Your instructions
Retype only the lines at the head of the records, first through the one with "legacyHash ← when_read", exactly as written.

Saved entries

Definition ParseHeader_v2 (version : Z) (data : bytes) : res Header :=
  if zlen data <? header_min_size version then Err "format: header too small for version" else
  enc ← index data 6;
  flags ← when_read (version >=? Version3) 0 (index data 7);
  salt ← slice data 8 24;
  originalHash ← slice data 24 56;
  originalSize ← get_le 8 data 56;
  chunkCount ← get_le 4 data 64;
  chunkSize ← when_read (version >=? Version4) 0 (get_le 4 data 68);
  legacyHash ← when_read (version >=? Version4) (make_bytes 8) (slice data 72 80);
  merkleRoot ← when_read (version >=? Version5) (make_bytes 32) (slice data 80 112);
  convergent ← when_read (version >=? Version6) 0 (index data 112);
  hash0 ← when_read (version >=? Version6) (make_bytes 8) (slice data 113 121);
  hash1 ← when_read (version >=? Version6) (make_bytes 8) (slice data 121 129);
  hash2 ← when_read (version >=? Version6) (make_bytes 8) (slice data 129 137);
  micro ← when_read (version >=? Version8) (0, []) (ParseHeader_micro data);
  Ok {| h_Version := version;
        h_IsEncrypted := enc =? 1;
        h_IsPassthrough := flag flags 1;
        h_IsConvergentEncrypted := convergent =? 1;
        h_IsLossy := flag flags 2;
        h_UsesBrainDict := flag flags 4;
        h_CompressedTable := flag flags 8;
        h_TableBytes := 0;
        h_Salt := salt;
        h_OriginalHash := originalHash;
        h_OriginalSize := originalSize;
        h_ChunkCount := chunkCount;
        h_ChunkSize := chunkSize;
        h_CodebookHash := if version >=? Version6 then hash0 else legacyHash;
        h_CodebookHashes := (hash0, hash1, hash2);
        h_MerkleRoot := merkleRoot;
        h_MicroDictSize := fst micro;
        h_MicroDictionaryData := snd micro;
        h_Mutations := [] |}.

Definition ParseHeader (data : bytes) : res Header :=
  if zlen data <? HeaderSize then Err "format: header too small" else
  magic ← slice data 0 MagicSize;
  if negb (bytes_eqb magic MagicString) then Err "format: invalid magic" else
  version ← get_le 2 data 4;
  if version =? Version1 then ParseHeader_v1 data
  else if supported_version version then ParseHeader_v2 version data
  else Err "format: unsupported version".

(** ** Serializing *)

(** [copy(buf[lo:hi], src)] *)
Definition copy_into (buf : bytes) (lo hi : Z) (src : bytes) : bytes :=
  blit buf lo (ztake (hi - lo) src).

Definition Serialize_v1 (h : Header) : bytes :=
  let buf := make_bytes HeaderSize in
  let buf := copy_into buf 0 MagicSize MagicString in
  let buf := blit buf 4 (le_put 2 (h_Version h)) in
  let buf := copy_into buf 6 38 (h_OriginalHash h) in
  let buf := blit buf 38 (le_put 8 (h_OriginalSize h)) in
  blit buf 46 (le_put 4 (h_ChunkCount h)).

(** [buf[7]] after the four conditional [|=]. *)
Definition flag_byte (h : Header) : Z :=
  Z.lor (Z.lor (Z.lor (if h_IsPassthrough h then 1 else 0) (if h_IsLossy h then 2 else 0))
    (if h_UsesBrainDict h then 4 else 0)) (if h_CompressedTable h then 8 else 0).

Definition header_size (h : Header) : Z :=
  let version := h_Version h in
  if version =? Version4 then HeaderSizeV4
  else if version =? Version5 then HeaderSizeV5
  else if (version =? Version6) || (version =? Version7) then HeaderSizeV6
  else if version >=? Version8 then HeaderSizeV8 + h_MicroDictSize h
  else HeaderSizeV2.

Definition Serialize_v2 (h : Header) : bytes :=
  let version := h_Version h in
  let '(hash0, hash1, hash2) := h_CodebookHashes h in
  let buf := make_bytes (header_size h) in
  let buf := copy_into buf 0 MagicSize MagicString in
  let buf := blit buf 4 (le_put 2 version) in
  let buf := if h_IsEncrypted h then blit buf 6 [1] else buf in
  let buf := blit buf 7 [flag_byte h] in
  let buf := copy_into buf 8 24 (h_Salt h) in
  let buf := copy_into buf 24 56 (h_OriginalHash h) in
  let buf := blit buf 56 (le_put 8 (h_OriginalSize h)) in
  let buf := blit buf 64 (le_put 4 (h_ChunkCount h)) in
  let buf :=
    if version >=? Version4 then
      copy_into (blit buf 68 (le_put 4 (h_ChunkSize h))) 72 80
        (if version >=? Version6 then hash0 else h_CodebookHash h)
    else buf in
  let buf := if version >=? Version5 then copy_into buf 80 112 (h_MerkleRoot h) else buf in
  let buf :=
    if version >=? Version6 then
      let buf := if h_IsConvergentEncrypted h then blit buf 112 [1] else buf in
      let buf := copy_into buf 113 121 hash0 in
      let buf := copy_into buf 121 129 hash1 in
      copy_into buf 129 137 hash2
    else buf in
  if version >=? Version8 then
    let buf := blit buf 137 (le_put 4 (h_MicroDictSize h)) in
    if h_MicroDictSize h >? 0 then
      copy_into buf 141 (141 + h_MicroDictSize h) (h_MicroDictionaryData h)
    else buf
  else buf.

(** An unset or too new version becomes version 8, in the receiver too. *)
Definition default_version (h : Header) : Header :=
  if (h_Version h <? Version2) || (h_Version h >? Version8) then set_version Version8 h else h.

Definition Serialize (h : Header) : Header * bytes :=
  if h_Version h =? Version1 then (h, Serialize_v1 h)
  else let h := default_version h in (h, Serialize_v2 h).

(** ** Blocks *)

Definition NumBlocks (h : Header) : Z :=
  if h_ChunkCount h =? 0 then 0
  else if h_OriginalSize h =? 0 then 1
  else u32 (u64 (h_OriginalSize h + BlockSize - 1) / BlockSize).
(** The loop at [offset]; [None] when the fuel runs out. *)
Fixpoint cdc_loop (fuel : nat) (c : CDCChunker) (data : bytes) (start offset rollHash : Z)
    : option (list Chunk) :=
  match fuel with
  | O => None
  | S fuel =>
      if offset <? zlen data then
        let chunkLen := offset - start in
        if chunkLen >=? cdc_maxSize c then
          rest ← cdc_loop fuel c data offset offset 0;
          Some (makeChunk data start offset :: rest)
        else
          let rollHash := roll data start offset rollHash in
          if (chunkLen >=? cdc_minSize c) && (offset >=? start + CDCWindowSize)
             && (rollHash mod u64 (cdc_targetSize c) =? 0)
          then
            rest ← cdc_loop fuel c data (offset + 1) (offset + 1) 0;
            Some (makeChunk data start (offset + 1) :: rest)
          else cdc_loop fuel c data start (offset + 1) rollHash
      else Some (if start <? zlen data then [makeChunk data start (zlen data)] else [])
  end.

Definition CDC_Split (fuel : nat) (c : CDCChunker) (data : bytes) : option (list Chunk) :=
  if zlen data =? 0 then Some []
  else if zlen data <=? cdc_minSize c then Some [makeChunk data 0 (zlen data)]
  else cdc_loop fuel c data 0 0 0.

(** ** Delimiters ([acac.go]) *)

Definition SemanticChunker_maxSize (maxSize : Z) : Z := if maxSize <=? 0 then 1024 else maxSize.

(** [bytes.IndexByte], -1 when absent. *)
Fixpoint index_byte (l : bytes) (b : Z) (i : Z) : Z :=
  match l with
  | [] => -1
  | x :: l => if x =? b then i else index_byte l b (i + 1)
  end.

Fixpoint semantic_loop (fuel : nat) (delimiter maxSize : Z) (data : bytes) (start : Z) : list Chunk :=
  match fuel with
  | O => []
  | S fuel =>
      if start <? zlen data then
        let end_ := start + maxSize in
        let end_ := if end_ >? zlen data then zlen data else end_ in
        let delimIdx := index_byte (sub start end_ data) delimiter 0 in
        let chunkLen := if negb (delimIdx =? -1) then delimIdx + 1 else end_ - start in
        makeChunk data start (start + chunkLen)
          :: semantic_loop fuel delimiter maxSize data (start + chunkLen)
      else []
  end.

Definition SemanticChunker_Split (delimiter maxSize : Z) (data : bytes) : list Chunk :=
  semantic_loop (length data) delimiter maxSize data 0.

(** ** File types ([semantic/chunker.go]) *)

Inductive file_type := UNKNOWN | ELF | ZIP | PNG | JSON | JSONL | LINES.

#[export] Instance file_type_eq_dec : EqDecision file_type.
Proof. solve_decision. Defined.

Definition newline : Z := 10.
Definition is_delim (fileType : file_type) (b : Z) : bool :=
  match fileType with
  | JSON => (b =? 125) || (b =? 44)
  | _ => b =? newline
  end.

(** The scan from [i] to [maxRight] for the end of the chunk; [rest] is [data[i:]]. *)
Fixpoint scan_delim (fileType : file_type) (i maxRight : Z) (rest : bytes) : option Z :=
  match rest with
  | [] => None
  | b :: rest =>
      if i <? maxRight then
        if is_delim fileType b then Some (i + 1) else scan_delim fileType (i + 1) maxRight rest
      else None
  end.

Definition contextual_minSize : Z := 32.

Fixpoint contextual_loop (fuel : nat) (fileType : file_type) (maxSize : Z) (data : bytes) (left : Z)
    : list Chunk :=
  match fuel with
  | O => []
  | S fuel =>
      let length := zlen data in
      if left <? length then
        let right := left + contextual_minSize in
        let right :=
          if right >=? length then length
          else
            let maxRight := left + maxSize in
            let maxRight := if maxRight >? length then length else maxRight in
            default maxRight (scan_delim fileType right maxRight (zdrop right data)) in
        makeChunk data left right :: contextual_loop fuel fileType maxSize data right
      else []
  end.

Definition ContextualChunker_Split (fileType : file_type) (maxSize : Z) (data : bytes) : list Chunk :=
  if zlen data =? 0 then []
  else if bool_decide (fileType = UNKNOWN \/ fileType = ELF \/ fileType = ZIP \/ fileType = PNG)
  then FixedChunker_Split (NewFixedChunker maxSize) data
  else contextual_loop (length data) fileType maxSize data 0.

(** ** Tilings: what they give *)

Lemma zdrop_sub_zdrop {A} (l : list A) lo hi :
  0 <= lo <= hi -> zdrop lo l = sub lo hi l ++ zdrop hi l.
Proof.
  intros. unfold sub. rewrite <-(ztake_zdrop (hi - lo) (zdrop lo l)) at 1.
  rewrite zdrop_zdrop by lia. do 2 f_equal. lia.
Qed.

Lemma tiles_bound data start chunks : tiles data start chunks -> start <= zlen data.
Proof. induction 1; lia. Qed.

Lemma tiles_concat data start chunks :
  0 <= start -> tiles data start chunks -> Reassemble chunks = zdrop start data.
Proof.
  intros Hs H. revert Hs. induction H as [start ->|start end_ chunks Hse H IH]; intros Hs.
  - symmetry. apply zlen_0_nil. rewrite zlen_zdrop. lia.
  - unfold Reassemble in *. cbn [map concat makeChunk c_Data]. rewrite IH by lia.
    symmetry. apply zdrop_sub_zdrop. lia.
Qed.

Lemma tiles_offsets data start chunks i c :
  0 <= start -> tiles data start chunks -> chunks !! i = Some c ->
  start <= c_Offset c /\ c_Data c = sub (c_Offset c) (c_Offset c + zlen (c_Data c)) data /\
  0 < zlen (c_Data c) <= zlen data - c_Offset c /\ c_Size c = u32 (zlen (c_Data c)).
Proof.
  intros Hs H. revert i Hs. induction H as [|start end_ chunks Hse H IH]; intros i Hs Hi; [done|].
  destruct i as [|i]; simpl in Hi.
  - injection Hi as <-. cbn [makeChunk c_Offset c_Data c_Size]. rewrite !zlen_sub by lia.
    replace (start + (end_ - start)) with end_ by lia. repeat split; lia || done.
  - destruct (IH i ltac:(lia) Hi) as (?&?&?&?). repeat split; try done; lia.
Qed.

(** What every packer relies on, for any chunking strategy that meets its contract: putting
    the chunks back together gives the block, no chunk is empty, and each one is the piece of
    the block at the offset and of the size it records. *)
Theorem Reassemble_Split (C : Chunker) `{!ChunkerLaws C} data :
  Reassemble (C data) = data /\
  Forall (fun c => c_Data c <> [] /\ c_Size c = u32 (zlen (c_Data c)) /\
                   c_Data c = sub (c_Offset c) (c_Offset c + zlen (c_Data c)) data) (C data).
Proof.
  pose proof (Split_tiles data) as H. split; [rewrite (tiles_concat data 0) by done; apply zdrop_0|].
  apply Forall_lookup. intros i c Hi. destruct (tiles_offsets data 0 _ i c ltac:(lia) H Hi) as (?&?&?&?).
  repeat split; try done. intros E. assert (zlen (c_Data c) = 0) by by rewrite E. lia.
Qed.

(** ** Fixed size *)

Lemma fixed_loop_tiles fuel cs data offset :
  0 < cs -> 0 <= offset -> zlen data - offset <= Z.of_nat fuel ->
  tiles data (Z.min offset (zlen data)) (fixed_loop fuel cs data offset).
Proof.
  intros Hcs. revert offset; induction fuel as [|fuel IH]; intros offset Ho Hf; cbn [fixed_loop].
  { constructor. lia. }
  destruct (Z.ltb_spec offset (zlen data)); [|constructor; lia].
  specialize (IH (offset + cs) ltac:(lia) ltac:(lia)).
  replace (Z.min offset (zlen data)) with offset by lia.
  destruct (Z.gtb_spec (offset + cs) (zlen data)); constructor; try lia.
  - by replace (Z.min (offset + cs) (zlen data)) with (zlen data) in IH by lia.
  - by replace (Z.min (offset + cs) (zlen data)) with (offset + cs) in IH by lia.
Qed.

Lemma NewFixedChunker_pos n : 0 < NewFixedChunker n.
Proof. unfold NewFixedChunker. destruct (Z.leb_spec n 0); [done|lia]. Qed.

#[export] Instance FixedChunker_laws cs : TCEq (0 <? cs) true -> ChunkerLaws (FixedChunker_Split cs).
Proof.
  intros Hcs%TCEq_eq data. apply Z.ltb_lt in Hcs. pose proof (zlen_nonneg data).
  pose proof (fixed_loop_tiles (length data) cs data 0 Hcs ltac:(lia) ltac:(unfold zlen; lia)) as Ht.
  by replace (Z.min 0 (zlen data)) with 0 in Ht by lia.
Qed.

(** Full chunks have the chunk size, the last one what is left. *)
Lemma fixed_loop_sizes fuel cs data offset i c :
  0 < cs -> 0 <= offset -> fixed_loop fuel cs data offset !! i = Some c ->
  c_Offset c = offset + cs * Z.of_nat i /\ zlen (c_Data c) = Z.min cs (zlen data - c_Offset c).
Proof.
  intros Hcs. revert offset i; induction fuel as [|fuel IH]; intros offset i Ho Hi; [done|].
  cbn [fixed_loop] in Hi. destruct (Z.ltb_spec offset (zlen data)); [|done].
  destruct i as [|i]; simpl in Hi.
  - injection Hi as <-. cbn [makeChunk c_Offset c_Data]. split; [lia|].
    destruct (Z.gtb_spec (offset + cs) (zlen data)); rewrite zlen_sub; lia.
  - destruct (IH (offset + cs) i ltac:(lia) Hi) as [-> ->]. lia.
Qed.

(** ** FastCDC *)

Lemma zdrop_cons_next {A} i (l : list A) b rest :
  0 <= i -> b :: rest = zdrop i l -> rest = zdrop (i + 1) l /\ i < zlen l.
Proof.
  intros Hi E. pose proof (zlen_zdrop i l) as Hz. rewrite <-E, zlen_cons in Hz.
  pose proof (zlen_nonneg rest). split; [|lia].
  replace (i + 1) with (i + 1) by lia. rewrite <-(zdrop_zdrop 1 i) by lia. by rewrite <-E, <-(zdrop_0 rest) at 1.
Qed.

Lemma zdrop_nil_end {A} i (l : list A) : 0 <= i <= zlen l -> [] = zdrop i l -> i = zlen l.
Proof. intros Hi E. pose proof (zlen_zdrop i l) as Hz. rewrite <-E, zlen_nil in Hz. lia. Qed.

Lemma fastcdc_loop_tiles c data start hash i rest :
  0 <= start <= i -> i <= zlen data -> rest = zdrop i data ->
  tiles data start (fastcdc_loop c data start hash i rest).
Proof.
  revert start hash i; induction rest as [|b rest IH]; intros start hash i Hs Hi E; cbn [fastcdc_loop].
  - apply zdrop_nil_end in E; [|lia]. subst i.
    destruct (Z.ltb_spec start (zlen data)); [|constructor; lia].
    apply tiles_cons; [lia|]. by constructor.
  - apply zdrop_cons_next in E as [E Hlt]; [|lia].
    destruct (_ && _); [|apply IH; [lia|lia|done]].
    apply tiles_cons; [lia|]. apply IH; [lia|lia|done].
Qed.

#[export] Instance FastCDC_laws c : ChunkerLaws (FastCDC_Split c).
Proof.
  intros data. unfold FastCDC_Split. pose proof (zlen_nonneg data).
  destruct (Z.eqb_spec (zlen data) 0); [by constructor|].
  destruct (_ <=? _); [apply tiles_cons; [lia|by constructor]|].
  apply fastcdc_loop_tiles; [lia|lia|by rewrite zdrop_0].
Qed.

(** Sizes: between the minimum and the maximum, but for the last chunk, which may be short. *)
Definition chunk_sizes_ok (min max : Z) (chunks : list Chunk) : Prop :=
  Forall (fun ck => zlen (c_Data ck) <= max) chunks /\
  Forall (fun ck => min <= zlen (c_Data ck)) (removelast chunks).

Lemma chunk_sizes_ok_cons min max ck chunks :
  zlen (c_Data ck) <= max -> min <= zlen (c_Data ck) -> chunk_sizes_ok min max chunks ->
  chunk_sizes_ok min max (ck :: chunks).
Proof.
  intros H1 H2 [H3 H4]. split; [by constructor|]. destruct chunks; [constructor|]. by constructor.
Qed.

Lemma chunk_sizes_ok_last min max ck : zlen (c_Data ck) <= max -> chunk_sizes_ok min max [ck].
Proof. intros. split; by repeat constructor. Qed.

Lemma chunk_sizes_ok_nil min max : chunk_sizes_ok min max [].
Proof. split; constructor. Qed.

Answer space
Definition ParseHeader_v2 (version : Z) (data : bytes) : res Header :=
  if zlen data <? header_min_size version then Err "format: header too small for version" else
  enc ← index data 6;
  flags ← when_read (version >=? Version3) 0 (index data 7);
  salt ← slice data 8 24;
  originalHash ← slice data 24 56;
  originalSize ← get_le 8 data 56;
  chunkCount ← get_le 4 data 64;
  chunkSize ← when_read (version >=? Version4) 0 (get_le 4 data 68);
  legacyHash ← when_read (version >=? Version4) (make_bytes 8) (slice data 72 80);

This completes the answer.